Provided records:
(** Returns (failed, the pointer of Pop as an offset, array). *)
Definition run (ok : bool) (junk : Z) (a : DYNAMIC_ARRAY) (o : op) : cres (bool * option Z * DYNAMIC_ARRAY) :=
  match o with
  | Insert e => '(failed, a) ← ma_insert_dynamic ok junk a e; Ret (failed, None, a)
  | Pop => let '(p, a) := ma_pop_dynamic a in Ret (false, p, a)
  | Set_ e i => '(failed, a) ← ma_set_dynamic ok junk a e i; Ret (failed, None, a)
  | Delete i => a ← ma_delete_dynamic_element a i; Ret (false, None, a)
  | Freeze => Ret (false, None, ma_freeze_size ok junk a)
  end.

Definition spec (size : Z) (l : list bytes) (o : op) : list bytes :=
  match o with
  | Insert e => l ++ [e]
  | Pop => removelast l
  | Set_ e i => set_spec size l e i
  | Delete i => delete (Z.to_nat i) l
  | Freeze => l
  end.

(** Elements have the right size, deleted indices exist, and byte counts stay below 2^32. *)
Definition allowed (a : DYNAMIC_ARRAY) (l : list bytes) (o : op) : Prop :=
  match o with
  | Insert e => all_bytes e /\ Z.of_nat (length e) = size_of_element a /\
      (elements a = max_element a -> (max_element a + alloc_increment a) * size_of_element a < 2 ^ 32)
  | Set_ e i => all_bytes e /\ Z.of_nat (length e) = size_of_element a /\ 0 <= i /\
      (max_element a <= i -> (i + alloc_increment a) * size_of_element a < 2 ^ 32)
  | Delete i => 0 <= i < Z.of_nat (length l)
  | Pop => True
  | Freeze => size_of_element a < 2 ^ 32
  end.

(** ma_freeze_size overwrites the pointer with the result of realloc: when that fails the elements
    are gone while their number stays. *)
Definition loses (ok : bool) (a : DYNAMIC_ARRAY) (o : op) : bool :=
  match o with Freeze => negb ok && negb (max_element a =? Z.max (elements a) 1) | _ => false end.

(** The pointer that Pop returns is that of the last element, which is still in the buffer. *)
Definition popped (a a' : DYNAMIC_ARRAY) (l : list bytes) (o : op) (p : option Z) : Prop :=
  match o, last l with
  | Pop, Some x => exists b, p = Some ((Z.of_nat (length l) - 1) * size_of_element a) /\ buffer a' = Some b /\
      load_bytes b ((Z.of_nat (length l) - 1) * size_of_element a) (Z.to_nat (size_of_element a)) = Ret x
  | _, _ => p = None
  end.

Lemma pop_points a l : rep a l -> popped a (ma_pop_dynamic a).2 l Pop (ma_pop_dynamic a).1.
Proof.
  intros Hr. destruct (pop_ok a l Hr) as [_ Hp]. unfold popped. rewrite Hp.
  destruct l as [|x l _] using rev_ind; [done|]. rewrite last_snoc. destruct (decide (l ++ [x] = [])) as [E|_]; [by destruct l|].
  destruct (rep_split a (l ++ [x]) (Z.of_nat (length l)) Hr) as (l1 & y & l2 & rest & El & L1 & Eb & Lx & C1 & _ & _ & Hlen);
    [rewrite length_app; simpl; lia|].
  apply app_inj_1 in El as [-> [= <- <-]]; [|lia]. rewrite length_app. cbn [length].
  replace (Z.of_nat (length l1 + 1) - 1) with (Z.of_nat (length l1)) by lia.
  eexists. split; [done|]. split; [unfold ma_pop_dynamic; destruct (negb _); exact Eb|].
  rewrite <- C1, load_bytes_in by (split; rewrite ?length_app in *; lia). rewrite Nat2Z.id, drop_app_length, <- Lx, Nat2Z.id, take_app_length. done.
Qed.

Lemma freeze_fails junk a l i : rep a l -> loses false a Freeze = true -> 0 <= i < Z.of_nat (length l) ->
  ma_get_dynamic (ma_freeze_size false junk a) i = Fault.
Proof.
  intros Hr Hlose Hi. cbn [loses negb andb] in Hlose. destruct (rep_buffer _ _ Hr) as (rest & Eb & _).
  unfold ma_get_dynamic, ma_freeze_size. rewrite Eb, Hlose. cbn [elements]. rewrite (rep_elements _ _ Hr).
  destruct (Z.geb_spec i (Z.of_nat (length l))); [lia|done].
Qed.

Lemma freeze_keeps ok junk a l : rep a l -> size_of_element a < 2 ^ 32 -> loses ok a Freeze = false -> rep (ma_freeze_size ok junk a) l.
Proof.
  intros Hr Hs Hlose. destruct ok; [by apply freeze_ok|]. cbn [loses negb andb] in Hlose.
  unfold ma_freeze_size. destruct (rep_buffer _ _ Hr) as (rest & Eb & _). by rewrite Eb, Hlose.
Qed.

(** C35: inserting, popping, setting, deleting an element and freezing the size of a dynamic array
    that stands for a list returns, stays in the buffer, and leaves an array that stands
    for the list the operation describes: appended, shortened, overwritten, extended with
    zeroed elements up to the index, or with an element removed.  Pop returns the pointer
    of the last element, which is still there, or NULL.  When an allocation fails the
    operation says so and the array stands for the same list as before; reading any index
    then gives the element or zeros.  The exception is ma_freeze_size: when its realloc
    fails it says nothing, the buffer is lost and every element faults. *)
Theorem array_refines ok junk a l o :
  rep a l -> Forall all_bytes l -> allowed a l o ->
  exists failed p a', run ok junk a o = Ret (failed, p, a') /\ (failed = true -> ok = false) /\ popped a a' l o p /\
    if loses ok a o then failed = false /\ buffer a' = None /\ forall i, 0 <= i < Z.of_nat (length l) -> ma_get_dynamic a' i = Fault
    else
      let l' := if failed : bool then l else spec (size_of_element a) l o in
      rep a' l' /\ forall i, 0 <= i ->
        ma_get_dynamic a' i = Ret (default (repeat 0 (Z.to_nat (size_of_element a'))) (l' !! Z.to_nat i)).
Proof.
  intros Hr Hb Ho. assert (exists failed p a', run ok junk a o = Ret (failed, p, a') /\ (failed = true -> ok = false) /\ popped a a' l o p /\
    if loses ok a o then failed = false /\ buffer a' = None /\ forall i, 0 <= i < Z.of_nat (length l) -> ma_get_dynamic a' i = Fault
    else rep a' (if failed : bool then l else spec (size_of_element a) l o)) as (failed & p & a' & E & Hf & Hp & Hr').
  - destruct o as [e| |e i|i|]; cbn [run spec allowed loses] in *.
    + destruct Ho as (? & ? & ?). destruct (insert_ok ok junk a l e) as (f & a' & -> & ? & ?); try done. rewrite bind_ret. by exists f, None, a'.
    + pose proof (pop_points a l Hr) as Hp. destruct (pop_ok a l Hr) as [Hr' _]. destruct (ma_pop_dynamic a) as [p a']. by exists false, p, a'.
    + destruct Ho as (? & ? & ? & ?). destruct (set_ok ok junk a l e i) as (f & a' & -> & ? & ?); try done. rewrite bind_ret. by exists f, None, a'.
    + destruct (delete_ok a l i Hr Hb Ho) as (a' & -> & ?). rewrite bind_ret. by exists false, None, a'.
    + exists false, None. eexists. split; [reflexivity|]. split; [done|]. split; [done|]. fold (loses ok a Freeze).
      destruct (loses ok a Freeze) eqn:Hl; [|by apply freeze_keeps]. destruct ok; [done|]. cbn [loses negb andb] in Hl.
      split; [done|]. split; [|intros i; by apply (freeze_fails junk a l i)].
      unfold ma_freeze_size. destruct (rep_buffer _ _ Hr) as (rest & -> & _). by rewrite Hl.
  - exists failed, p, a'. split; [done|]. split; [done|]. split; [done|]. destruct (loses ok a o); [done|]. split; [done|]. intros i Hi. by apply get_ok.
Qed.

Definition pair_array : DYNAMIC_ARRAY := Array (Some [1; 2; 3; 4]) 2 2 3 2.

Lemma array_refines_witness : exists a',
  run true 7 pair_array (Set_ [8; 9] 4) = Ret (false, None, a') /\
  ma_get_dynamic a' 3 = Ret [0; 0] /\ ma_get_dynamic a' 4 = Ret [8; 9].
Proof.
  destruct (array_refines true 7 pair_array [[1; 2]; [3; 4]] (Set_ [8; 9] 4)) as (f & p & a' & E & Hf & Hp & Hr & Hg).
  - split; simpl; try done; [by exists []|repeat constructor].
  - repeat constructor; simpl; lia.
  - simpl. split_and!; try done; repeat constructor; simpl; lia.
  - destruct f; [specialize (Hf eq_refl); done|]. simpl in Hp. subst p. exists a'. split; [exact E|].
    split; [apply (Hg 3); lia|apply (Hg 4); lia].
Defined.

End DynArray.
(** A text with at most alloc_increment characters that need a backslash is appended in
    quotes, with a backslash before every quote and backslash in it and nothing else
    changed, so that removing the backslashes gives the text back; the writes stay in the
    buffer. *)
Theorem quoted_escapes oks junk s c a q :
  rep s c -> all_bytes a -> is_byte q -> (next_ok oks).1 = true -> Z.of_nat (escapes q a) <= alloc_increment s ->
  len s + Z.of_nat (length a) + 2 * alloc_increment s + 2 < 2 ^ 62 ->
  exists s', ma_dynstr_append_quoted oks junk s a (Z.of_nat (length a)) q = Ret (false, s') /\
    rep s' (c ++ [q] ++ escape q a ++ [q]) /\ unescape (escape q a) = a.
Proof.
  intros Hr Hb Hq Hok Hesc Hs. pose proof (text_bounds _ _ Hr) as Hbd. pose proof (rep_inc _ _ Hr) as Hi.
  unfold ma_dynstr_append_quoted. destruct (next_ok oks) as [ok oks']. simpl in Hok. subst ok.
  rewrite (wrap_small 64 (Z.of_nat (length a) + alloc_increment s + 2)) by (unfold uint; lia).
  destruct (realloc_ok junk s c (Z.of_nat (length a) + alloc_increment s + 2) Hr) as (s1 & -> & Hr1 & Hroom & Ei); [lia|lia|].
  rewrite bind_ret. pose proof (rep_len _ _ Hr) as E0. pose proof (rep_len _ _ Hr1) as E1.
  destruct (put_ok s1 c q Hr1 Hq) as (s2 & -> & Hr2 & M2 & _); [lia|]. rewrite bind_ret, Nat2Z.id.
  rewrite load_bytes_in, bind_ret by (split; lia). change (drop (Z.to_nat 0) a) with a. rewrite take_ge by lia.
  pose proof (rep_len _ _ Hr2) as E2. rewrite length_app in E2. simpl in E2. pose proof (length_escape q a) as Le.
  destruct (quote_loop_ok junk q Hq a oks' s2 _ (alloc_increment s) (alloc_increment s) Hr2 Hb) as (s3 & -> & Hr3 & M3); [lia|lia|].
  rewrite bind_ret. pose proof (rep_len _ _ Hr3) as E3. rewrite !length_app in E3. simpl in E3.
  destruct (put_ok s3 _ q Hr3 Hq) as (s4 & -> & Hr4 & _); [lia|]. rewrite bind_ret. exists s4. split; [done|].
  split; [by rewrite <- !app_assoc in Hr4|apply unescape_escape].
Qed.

Assignment: Type out exactly the span of lines from the one with "Theorem quoted_escapes oks" to the end of the material above, counting both end lines, and nothing else.

Answer for the task:
Theorem quoted_escapes oks junk s c a q :
  rep s c -> all_bytes a -> is_byte q -> (next_ok oks).1 = true -> Z.of_nat (escapes q a) <= alloc_increment s ->
  len s + Z.of_nat (length a) + 2 * alloc_increment s + 2 < 2 ^ 62 ->
  exists s', ma_dynstr_append_quoted oks junk s a (Z.of_nat (length a)) q = Ret (false, s') /\
    rep s' (c ++ [q] ++ escape q a ++ [q]) /\ unescape (escape q a) = a.
Proof.
  intros Hr Hb Hq Hok Hesc Hs. pose proof (text_bounds _ _ Hr) as Hbd. pose proof (rep_inc _ _ Hr) as Hi.
  unfold ma_dynstr_append_quoted. destruct (next_ok oks) as [ok oks']. simpl in Hok. subst ok.
  rewrite (wrap_small 64 (Z.of_nat (length a) + alloc_increment s + 2)) by (unfold uint; lia).
  destruct (realloc_ok junk s c (Z.of_nat (length a) + alloc_increment s + 2) Hr) as (s1 & -> & Hr1 & Hroom & Ei); [lia|lia|].
  rewrite bind_ret. pose proof (rep_len _ _ Hr) as E0. pose proof (rep_len _ _ Hr1) as E1.
  destruct (put_ok s1 c q Hr1 Hq) as (s2 & -> & Hr2 & M2 & _); [lia|]. rewrite bind_ret, Nat2Z.id.
  rewrite load_bytes_in, bind_ret by (split; lia). change (drop (Z.to_nat 0) a) with a. rewrite take_ge by lia.
  pose proof (rep_len _ _ Hr2) as E2. rewrite length_app in E2. simpl in E2. pose proof (length_escape q a) as Le.
  destruct (quote_loop_ok junk q Hq a oks' s2 _ (alloc_increment s) (alloc_increment s) Hr2 Hb) as (s3 & -> & Hr3 & M3); [lia|lia|].
  rewrite bind_ret. pose proof (rep_len _ _ Hr3) as E3. rewrite !length_app in E3. simpl in E3.
  destruct (put_ok s3 _ q Hr3 Hq) as (s4 & -> & Hr4 & _); [lia|]. rewrite bind_ret. exists s4. split; [done|].
  split; [by rewrite <- !app_assoc in Hr4|apply unescape_escape].
Qed.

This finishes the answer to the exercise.